Records provided Block Start

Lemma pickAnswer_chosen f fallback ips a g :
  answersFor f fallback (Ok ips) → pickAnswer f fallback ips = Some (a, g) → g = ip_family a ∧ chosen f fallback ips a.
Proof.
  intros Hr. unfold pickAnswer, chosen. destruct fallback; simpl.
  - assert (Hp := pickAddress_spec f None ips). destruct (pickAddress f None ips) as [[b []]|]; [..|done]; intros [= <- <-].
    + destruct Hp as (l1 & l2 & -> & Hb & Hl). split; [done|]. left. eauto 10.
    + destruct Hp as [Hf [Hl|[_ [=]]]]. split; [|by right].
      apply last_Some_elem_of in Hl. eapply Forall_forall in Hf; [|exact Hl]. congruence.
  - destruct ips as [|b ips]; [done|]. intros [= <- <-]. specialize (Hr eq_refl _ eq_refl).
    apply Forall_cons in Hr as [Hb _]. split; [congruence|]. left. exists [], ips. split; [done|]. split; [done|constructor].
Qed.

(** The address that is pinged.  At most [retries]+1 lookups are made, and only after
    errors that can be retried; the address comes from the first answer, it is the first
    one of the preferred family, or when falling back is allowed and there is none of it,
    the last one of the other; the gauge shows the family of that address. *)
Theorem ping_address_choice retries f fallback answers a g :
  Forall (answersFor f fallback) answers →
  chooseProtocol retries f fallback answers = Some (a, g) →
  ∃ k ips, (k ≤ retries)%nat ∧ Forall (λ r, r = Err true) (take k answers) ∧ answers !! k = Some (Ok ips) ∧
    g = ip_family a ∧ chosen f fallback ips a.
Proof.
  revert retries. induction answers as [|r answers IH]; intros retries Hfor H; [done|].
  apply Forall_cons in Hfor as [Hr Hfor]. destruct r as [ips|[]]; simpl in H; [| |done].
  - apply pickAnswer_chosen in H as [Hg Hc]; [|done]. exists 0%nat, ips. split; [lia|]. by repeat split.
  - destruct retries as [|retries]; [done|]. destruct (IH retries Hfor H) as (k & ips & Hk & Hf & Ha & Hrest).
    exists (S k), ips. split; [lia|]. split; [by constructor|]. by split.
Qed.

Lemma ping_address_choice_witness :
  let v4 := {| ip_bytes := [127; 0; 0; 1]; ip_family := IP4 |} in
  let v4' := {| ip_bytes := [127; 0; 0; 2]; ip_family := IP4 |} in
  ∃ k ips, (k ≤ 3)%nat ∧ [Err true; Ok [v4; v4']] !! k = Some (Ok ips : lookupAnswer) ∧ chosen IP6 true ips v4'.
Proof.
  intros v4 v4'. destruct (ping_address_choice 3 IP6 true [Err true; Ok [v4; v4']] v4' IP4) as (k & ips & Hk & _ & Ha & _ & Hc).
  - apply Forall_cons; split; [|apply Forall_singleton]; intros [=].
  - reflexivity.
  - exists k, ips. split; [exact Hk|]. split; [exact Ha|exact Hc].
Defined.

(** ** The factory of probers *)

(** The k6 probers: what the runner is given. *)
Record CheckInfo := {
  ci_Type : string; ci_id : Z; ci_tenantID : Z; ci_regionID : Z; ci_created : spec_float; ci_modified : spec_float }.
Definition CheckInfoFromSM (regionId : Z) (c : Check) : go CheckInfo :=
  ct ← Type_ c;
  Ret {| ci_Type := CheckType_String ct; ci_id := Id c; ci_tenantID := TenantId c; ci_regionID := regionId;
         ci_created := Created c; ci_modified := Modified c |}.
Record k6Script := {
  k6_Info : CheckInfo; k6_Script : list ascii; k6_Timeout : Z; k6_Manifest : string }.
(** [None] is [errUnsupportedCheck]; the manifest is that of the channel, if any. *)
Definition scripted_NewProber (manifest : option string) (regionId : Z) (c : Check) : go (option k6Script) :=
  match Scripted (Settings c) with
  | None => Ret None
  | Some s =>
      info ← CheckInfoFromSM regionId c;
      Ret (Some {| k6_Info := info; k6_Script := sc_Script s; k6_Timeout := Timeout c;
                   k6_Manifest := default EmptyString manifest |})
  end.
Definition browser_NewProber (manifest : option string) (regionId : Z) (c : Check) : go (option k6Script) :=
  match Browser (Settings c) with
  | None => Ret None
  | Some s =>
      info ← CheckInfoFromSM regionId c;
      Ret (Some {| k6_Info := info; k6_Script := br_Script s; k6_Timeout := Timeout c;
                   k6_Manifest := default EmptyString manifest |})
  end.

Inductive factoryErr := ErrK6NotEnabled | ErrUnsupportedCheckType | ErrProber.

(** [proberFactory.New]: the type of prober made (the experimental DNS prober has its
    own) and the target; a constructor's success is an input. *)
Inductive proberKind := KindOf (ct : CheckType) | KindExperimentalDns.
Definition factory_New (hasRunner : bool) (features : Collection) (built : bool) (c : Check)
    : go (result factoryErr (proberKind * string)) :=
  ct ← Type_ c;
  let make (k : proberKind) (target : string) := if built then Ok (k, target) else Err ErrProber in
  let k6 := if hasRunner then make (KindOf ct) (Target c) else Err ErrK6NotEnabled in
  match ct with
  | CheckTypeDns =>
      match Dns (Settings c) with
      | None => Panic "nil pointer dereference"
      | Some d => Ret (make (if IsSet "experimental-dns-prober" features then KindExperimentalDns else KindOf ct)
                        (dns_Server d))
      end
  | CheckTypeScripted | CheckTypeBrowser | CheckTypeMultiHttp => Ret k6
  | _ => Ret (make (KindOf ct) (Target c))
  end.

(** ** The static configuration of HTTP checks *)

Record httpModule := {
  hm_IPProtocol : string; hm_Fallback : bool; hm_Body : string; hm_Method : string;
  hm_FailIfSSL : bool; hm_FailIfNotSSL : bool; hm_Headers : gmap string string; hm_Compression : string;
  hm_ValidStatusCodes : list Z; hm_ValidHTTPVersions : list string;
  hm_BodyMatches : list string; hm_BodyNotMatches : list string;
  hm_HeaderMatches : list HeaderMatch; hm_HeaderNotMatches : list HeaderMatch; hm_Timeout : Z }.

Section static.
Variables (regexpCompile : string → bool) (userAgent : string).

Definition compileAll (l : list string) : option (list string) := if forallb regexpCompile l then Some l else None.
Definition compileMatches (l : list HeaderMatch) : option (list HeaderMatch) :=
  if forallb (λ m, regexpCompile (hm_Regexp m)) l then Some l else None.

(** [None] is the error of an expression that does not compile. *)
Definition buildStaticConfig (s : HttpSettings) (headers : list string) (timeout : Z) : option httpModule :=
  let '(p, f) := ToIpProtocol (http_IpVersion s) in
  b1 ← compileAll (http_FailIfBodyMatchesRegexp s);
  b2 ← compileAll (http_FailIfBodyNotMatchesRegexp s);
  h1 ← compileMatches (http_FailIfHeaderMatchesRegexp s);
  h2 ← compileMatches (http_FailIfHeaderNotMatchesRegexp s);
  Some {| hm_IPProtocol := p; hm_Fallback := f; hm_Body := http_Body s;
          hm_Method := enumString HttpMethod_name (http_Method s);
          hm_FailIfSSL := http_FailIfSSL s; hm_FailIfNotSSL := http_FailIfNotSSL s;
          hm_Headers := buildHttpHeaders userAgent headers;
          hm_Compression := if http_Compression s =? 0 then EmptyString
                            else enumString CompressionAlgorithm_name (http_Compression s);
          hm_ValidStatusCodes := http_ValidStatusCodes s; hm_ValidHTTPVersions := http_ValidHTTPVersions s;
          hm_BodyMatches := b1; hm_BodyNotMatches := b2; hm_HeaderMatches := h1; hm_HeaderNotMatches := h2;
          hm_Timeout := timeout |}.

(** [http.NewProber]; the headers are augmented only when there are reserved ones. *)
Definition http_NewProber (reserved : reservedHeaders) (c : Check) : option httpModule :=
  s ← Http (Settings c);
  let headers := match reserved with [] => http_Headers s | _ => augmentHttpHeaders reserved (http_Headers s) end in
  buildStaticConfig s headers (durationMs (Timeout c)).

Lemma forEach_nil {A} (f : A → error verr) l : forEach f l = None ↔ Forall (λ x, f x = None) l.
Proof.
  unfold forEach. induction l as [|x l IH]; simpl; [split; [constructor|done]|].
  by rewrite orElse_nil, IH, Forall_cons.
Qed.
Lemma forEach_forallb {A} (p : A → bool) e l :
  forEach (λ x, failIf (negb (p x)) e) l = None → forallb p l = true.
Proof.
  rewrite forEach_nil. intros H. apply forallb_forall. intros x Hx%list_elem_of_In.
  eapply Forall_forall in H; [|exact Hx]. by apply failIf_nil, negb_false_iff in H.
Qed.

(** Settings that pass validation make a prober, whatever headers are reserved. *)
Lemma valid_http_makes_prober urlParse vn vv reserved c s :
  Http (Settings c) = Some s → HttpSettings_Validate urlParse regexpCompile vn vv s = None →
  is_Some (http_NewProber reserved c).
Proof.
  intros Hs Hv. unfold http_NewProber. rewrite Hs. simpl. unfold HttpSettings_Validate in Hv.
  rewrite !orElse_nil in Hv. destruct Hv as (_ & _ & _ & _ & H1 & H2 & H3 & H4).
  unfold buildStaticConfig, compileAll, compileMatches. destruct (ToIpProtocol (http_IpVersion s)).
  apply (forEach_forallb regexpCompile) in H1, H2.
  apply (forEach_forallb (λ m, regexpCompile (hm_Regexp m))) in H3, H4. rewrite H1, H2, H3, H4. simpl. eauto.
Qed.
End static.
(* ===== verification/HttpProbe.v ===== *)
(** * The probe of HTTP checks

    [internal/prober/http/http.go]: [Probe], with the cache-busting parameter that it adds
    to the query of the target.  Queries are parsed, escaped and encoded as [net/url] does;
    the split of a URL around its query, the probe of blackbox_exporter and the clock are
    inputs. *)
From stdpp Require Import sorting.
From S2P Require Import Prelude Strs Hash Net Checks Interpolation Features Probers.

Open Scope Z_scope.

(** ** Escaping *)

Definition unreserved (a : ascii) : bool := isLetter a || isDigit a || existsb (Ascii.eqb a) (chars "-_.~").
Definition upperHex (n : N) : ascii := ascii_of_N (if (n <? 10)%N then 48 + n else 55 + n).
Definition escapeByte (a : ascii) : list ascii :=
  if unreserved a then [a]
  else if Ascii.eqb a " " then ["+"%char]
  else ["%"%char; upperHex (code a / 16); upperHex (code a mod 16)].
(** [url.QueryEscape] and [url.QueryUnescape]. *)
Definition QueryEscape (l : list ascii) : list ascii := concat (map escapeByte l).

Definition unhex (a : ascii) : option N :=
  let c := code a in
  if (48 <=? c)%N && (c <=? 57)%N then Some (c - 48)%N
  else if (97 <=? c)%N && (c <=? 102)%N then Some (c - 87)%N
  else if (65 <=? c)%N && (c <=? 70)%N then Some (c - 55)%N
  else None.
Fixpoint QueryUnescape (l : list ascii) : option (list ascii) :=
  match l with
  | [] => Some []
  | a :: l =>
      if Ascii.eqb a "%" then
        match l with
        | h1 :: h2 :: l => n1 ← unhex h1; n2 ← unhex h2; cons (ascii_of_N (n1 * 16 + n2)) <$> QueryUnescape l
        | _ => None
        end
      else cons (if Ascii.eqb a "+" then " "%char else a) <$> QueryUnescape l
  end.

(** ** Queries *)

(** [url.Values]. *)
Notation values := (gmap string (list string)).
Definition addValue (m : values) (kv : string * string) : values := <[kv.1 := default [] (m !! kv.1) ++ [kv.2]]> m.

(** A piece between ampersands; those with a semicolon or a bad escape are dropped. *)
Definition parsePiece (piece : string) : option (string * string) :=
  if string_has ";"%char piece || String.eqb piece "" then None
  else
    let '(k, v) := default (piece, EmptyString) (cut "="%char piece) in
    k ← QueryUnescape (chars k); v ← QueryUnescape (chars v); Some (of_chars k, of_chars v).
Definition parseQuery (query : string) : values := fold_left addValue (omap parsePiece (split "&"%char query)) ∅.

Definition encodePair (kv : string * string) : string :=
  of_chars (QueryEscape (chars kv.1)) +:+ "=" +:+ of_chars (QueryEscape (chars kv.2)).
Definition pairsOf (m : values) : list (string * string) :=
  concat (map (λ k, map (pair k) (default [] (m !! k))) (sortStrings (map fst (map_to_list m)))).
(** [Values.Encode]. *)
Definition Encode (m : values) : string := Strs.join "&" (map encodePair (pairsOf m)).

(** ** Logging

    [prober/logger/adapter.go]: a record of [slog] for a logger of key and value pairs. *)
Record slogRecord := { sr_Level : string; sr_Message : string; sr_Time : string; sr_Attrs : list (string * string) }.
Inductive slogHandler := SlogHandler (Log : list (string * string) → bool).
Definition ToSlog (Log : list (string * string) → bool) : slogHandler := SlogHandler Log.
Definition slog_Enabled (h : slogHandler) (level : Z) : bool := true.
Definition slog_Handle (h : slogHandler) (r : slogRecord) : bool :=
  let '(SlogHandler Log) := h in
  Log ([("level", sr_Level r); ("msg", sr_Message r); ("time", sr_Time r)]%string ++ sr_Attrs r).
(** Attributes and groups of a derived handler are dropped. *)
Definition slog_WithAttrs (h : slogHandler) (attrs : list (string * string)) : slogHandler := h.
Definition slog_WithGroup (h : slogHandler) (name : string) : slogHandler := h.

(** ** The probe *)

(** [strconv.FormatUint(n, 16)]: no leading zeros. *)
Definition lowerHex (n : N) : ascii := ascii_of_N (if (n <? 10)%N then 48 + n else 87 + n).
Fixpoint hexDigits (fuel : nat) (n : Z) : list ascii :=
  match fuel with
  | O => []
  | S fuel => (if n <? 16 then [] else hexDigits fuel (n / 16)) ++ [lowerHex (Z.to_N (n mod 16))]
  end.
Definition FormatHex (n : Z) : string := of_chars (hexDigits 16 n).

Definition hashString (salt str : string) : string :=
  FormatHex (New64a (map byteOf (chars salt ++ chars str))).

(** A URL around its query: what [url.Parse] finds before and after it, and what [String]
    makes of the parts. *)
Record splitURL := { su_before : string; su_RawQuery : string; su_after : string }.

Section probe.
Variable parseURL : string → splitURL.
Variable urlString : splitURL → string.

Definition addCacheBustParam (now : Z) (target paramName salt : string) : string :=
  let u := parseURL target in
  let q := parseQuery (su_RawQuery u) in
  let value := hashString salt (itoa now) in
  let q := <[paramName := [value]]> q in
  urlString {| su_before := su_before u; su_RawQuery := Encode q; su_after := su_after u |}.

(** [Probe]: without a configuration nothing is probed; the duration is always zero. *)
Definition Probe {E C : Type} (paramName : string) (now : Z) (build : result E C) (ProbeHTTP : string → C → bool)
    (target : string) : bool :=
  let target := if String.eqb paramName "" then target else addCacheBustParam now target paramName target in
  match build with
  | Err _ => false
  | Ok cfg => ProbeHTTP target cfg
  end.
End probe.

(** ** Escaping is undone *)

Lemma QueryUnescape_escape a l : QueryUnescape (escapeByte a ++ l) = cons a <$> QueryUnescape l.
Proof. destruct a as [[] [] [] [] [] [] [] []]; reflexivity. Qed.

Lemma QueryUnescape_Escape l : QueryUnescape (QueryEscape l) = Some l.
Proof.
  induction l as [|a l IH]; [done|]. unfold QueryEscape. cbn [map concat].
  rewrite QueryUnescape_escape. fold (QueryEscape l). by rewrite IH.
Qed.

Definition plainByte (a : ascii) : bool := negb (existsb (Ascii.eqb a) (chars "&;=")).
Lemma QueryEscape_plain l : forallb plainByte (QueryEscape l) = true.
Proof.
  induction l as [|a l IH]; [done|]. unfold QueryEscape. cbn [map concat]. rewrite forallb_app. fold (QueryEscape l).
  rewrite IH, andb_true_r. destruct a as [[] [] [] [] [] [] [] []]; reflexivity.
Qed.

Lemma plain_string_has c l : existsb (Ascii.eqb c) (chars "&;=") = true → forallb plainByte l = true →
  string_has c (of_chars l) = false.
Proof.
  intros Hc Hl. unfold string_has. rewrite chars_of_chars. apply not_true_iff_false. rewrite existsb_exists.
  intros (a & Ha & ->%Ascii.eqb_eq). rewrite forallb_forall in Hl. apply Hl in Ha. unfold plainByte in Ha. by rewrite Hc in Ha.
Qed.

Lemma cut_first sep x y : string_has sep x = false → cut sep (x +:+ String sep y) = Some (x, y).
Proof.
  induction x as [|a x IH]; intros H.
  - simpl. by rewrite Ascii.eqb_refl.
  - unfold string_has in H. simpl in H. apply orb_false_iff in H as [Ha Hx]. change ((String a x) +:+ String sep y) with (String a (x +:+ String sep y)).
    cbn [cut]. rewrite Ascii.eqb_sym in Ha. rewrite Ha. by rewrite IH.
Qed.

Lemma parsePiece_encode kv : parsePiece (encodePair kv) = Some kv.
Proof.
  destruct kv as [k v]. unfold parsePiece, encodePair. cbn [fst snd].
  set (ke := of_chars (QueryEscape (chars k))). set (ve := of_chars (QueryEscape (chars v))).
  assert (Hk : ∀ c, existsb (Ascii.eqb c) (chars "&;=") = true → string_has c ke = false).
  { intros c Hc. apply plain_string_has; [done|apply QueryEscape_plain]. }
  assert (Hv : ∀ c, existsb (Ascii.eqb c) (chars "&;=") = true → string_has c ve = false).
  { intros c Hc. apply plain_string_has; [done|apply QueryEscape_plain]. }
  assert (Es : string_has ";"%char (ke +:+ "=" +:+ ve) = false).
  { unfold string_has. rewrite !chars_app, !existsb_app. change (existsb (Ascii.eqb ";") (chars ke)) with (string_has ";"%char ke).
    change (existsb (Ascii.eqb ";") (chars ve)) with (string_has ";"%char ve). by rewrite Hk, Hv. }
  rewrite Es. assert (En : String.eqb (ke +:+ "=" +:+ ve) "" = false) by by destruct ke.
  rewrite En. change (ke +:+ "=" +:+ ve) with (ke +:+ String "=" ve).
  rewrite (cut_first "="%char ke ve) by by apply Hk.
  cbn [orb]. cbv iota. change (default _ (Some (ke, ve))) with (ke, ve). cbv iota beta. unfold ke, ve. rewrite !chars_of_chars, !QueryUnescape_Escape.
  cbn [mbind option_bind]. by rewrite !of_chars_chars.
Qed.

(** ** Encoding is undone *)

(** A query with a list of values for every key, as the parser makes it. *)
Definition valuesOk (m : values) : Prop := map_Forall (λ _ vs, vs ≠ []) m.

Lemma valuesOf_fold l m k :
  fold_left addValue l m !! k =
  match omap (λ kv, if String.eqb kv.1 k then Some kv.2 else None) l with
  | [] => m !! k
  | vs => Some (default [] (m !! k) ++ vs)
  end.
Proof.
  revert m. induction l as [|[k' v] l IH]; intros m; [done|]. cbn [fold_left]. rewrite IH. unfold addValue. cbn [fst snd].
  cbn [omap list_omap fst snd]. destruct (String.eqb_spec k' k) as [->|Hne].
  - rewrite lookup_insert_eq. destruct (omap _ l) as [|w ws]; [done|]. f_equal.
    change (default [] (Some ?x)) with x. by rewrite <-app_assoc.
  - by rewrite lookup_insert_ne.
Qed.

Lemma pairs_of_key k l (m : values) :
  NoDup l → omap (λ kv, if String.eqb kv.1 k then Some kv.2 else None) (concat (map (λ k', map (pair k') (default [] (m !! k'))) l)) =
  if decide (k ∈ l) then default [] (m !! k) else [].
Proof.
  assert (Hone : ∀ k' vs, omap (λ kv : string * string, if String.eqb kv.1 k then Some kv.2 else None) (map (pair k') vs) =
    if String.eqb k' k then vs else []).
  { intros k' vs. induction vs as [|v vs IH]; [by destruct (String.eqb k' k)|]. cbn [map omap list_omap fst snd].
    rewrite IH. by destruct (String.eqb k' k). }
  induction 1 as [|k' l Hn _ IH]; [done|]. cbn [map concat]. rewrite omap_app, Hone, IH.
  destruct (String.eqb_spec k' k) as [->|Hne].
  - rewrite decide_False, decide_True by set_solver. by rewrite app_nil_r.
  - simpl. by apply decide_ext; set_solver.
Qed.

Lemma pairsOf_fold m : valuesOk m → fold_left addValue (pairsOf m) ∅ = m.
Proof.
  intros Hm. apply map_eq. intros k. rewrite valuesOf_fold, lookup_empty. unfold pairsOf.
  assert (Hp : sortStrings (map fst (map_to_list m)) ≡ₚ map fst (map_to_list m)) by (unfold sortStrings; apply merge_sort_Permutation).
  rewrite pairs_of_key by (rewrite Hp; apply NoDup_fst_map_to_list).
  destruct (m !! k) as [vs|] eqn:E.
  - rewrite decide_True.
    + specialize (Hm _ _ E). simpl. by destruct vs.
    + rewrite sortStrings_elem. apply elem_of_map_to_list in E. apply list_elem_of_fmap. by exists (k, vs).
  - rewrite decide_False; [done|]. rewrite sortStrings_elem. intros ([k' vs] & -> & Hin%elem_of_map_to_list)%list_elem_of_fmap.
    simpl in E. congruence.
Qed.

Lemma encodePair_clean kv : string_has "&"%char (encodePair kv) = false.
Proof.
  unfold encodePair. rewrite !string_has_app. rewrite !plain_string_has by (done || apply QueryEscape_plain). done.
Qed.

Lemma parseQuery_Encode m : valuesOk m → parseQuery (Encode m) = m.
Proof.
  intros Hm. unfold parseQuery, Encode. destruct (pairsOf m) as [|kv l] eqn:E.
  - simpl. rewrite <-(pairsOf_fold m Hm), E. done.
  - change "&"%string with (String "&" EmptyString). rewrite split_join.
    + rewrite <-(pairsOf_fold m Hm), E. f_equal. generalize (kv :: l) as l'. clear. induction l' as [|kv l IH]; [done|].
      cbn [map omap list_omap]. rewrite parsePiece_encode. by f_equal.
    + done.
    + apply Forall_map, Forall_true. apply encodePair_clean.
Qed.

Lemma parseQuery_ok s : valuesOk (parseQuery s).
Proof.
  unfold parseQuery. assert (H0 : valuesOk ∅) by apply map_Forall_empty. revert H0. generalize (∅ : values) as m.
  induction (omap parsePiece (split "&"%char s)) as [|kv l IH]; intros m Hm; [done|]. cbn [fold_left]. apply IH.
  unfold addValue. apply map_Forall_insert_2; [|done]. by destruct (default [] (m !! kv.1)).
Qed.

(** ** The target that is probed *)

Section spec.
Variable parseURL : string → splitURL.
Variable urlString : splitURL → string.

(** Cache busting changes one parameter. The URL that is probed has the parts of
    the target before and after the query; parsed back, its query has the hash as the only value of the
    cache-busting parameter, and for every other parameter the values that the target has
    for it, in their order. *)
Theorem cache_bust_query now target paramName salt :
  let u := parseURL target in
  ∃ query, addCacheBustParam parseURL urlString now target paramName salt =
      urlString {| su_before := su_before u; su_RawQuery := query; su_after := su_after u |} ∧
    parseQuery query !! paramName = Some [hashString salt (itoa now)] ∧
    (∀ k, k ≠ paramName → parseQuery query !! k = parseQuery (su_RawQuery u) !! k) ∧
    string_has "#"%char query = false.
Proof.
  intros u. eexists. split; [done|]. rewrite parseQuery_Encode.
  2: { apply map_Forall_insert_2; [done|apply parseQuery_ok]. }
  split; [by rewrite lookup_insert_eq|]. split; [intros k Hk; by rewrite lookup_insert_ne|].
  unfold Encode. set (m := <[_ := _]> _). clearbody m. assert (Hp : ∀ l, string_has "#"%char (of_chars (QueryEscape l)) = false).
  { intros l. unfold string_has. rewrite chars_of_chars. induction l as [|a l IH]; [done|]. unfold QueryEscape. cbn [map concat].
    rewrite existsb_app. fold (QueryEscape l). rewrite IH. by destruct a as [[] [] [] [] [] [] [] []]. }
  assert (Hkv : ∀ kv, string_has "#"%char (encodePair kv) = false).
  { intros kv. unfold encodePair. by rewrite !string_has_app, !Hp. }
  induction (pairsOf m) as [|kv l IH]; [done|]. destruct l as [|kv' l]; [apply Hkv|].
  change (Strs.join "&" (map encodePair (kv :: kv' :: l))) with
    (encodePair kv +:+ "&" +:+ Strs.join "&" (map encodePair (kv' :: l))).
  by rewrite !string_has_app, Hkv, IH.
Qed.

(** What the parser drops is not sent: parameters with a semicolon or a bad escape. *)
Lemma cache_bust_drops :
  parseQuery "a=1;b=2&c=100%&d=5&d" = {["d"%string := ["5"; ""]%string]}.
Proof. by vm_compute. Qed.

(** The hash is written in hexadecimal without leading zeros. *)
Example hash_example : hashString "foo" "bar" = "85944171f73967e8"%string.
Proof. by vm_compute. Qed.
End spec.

Records provided Block End

- _What you should do_:
Take the lines above from the one containing "hm_Compression := if" to the one containing "A → bool) e" and retype them exactly, both ends included, with nothing added.

- _Exercise solution_:
          hm_Compression := if http_Compression s =? 0 then EmptyString
                            else enumString CompressionAlgorithm_name (http_Compression s);
          hm_ValidStatusCodes := http_ValidStatusCodes s; hm_ValidHTTPVersions := http_ValidHTTPVersions s;
          hm_BodyMatches := b1; hm_BodyNotMatches := b2; hm_HeaderMatches := h1; hm_HeaderNotMatches := h2;
          hm_Timeout := timeout |}.

(** [http.NewProber]; the headers are augmented only when there are reserved ones. *)
Definition http_NewProber (reserved : reservedHeaders) (c : Check) : option httpModule :=
  s ← Http (Settings c);
  let headers := match reserved with [] => http_Headers s | _ => augmentHttpHeaders reserved (http_Headers s) end in
  buildStaticConfig s headers (durationMs (Timeout c)).

Lemma forEach_nil {A} (f : A → error verr) l : forEach f l = None ↔ Forall (λ x, f x = None) l.
Proof.
  unfold forEach. induction l as [|x l IH]; simpl; [split; [constructor|done]|].
  by rewrite orElse_nil, IH, Forall_cons.
Qed.
Lemma forEach_forallb {A} (p : A → bool) e l :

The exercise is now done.